§ **What the exercise asks**
Retype, word for word, every line of the records below starting at the one that contains "pose proof (pub_ping" and ending at the one that contains "destruct (Z.eqb_spec r1"; include both of those lines and nothing more.

§ **Available data**
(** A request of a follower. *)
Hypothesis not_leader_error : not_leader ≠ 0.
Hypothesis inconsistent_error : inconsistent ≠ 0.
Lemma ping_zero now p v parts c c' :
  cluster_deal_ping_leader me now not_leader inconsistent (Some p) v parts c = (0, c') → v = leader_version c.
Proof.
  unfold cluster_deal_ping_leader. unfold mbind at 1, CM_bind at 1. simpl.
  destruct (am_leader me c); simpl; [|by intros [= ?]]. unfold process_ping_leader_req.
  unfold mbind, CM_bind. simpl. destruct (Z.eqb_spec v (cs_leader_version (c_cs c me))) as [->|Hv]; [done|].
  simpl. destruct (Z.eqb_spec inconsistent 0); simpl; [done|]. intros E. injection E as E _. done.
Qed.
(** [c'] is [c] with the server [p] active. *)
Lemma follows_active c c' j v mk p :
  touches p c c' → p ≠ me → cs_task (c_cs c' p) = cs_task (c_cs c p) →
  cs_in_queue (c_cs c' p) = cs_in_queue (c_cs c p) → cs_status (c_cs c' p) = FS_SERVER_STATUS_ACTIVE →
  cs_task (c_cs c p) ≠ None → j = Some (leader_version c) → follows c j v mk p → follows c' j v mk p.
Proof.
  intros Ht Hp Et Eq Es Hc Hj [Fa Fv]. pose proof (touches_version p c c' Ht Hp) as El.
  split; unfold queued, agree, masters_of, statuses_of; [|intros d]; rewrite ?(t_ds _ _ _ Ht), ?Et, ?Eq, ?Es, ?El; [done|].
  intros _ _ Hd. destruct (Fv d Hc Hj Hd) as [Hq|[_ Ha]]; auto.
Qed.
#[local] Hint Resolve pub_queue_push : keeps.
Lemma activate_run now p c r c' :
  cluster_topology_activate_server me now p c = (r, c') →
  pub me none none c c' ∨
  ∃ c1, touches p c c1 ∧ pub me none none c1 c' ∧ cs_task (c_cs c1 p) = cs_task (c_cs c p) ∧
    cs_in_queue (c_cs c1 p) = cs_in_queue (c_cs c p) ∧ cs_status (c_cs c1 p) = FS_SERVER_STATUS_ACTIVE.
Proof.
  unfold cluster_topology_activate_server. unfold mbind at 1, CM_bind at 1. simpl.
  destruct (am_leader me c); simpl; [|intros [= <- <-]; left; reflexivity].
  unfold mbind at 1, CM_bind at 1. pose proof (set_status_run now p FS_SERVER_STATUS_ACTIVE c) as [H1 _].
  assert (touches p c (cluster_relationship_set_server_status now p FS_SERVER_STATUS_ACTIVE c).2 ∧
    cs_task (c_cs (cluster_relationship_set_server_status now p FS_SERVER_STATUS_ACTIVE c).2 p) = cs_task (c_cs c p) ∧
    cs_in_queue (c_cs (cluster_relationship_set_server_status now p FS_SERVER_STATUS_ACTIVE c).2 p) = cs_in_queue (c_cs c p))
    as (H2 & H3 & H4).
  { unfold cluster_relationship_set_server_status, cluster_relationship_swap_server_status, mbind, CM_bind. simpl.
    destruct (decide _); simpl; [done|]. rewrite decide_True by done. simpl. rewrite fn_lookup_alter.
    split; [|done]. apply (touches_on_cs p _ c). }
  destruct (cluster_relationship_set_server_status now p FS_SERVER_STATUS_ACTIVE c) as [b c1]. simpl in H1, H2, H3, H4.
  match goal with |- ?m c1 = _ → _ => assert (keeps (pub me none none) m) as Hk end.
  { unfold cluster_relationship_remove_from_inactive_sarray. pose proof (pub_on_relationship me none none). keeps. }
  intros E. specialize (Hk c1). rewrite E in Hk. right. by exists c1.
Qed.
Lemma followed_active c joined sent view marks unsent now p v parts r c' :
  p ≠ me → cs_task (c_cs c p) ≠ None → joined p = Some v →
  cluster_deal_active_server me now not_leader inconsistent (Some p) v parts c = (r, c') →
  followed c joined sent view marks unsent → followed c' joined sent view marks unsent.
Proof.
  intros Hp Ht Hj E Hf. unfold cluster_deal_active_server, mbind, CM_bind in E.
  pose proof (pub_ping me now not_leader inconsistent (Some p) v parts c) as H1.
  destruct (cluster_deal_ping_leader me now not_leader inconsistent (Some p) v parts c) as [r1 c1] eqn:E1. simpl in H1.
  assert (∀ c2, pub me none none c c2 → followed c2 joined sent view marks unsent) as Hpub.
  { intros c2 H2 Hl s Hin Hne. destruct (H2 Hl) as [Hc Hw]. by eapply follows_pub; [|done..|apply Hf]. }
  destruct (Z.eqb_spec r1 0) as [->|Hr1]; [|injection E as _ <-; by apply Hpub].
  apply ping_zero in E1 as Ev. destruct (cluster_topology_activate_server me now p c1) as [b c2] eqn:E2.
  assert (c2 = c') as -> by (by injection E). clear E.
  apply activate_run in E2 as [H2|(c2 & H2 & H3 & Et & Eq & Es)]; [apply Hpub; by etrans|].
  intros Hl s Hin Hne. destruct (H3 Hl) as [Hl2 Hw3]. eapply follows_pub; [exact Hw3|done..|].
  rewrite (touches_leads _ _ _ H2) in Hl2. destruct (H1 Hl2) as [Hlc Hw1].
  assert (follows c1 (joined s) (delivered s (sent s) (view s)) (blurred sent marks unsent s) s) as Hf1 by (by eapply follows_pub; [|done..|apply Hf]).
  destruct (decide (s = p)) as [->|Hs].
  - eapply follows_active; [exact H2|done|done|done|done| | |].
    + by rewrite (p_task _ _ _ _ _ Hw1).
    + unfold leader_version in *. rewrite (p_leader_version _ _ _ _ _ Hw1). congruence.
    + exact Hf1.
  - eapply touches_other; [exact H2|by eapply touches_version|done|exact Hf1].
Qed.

§ **Solution**
  pose proof (pub_ping me now not_leader inconsistent (Some p) v parts c) as H1.
  destruct (cluster_deal_ping_leader me now not_leader inconsistent (Some p) v parts c) as [r1 c1] eqn:E1. simpl in H1.
  assert (∀ c2, pub me none none c c2 → followed c2 joined sent view marks unsent) as Hpub.
  { intros c2 H2 Hl s Hin Hne. destruct (H2 Hl) as [Hc Hw]. by eapply follows_pub; [|done..|apply Hf]. }
  destruct (Z.eqb_spec r1 0) as [->|Hr1]; [|injection E as _ <-; by apply Hpub].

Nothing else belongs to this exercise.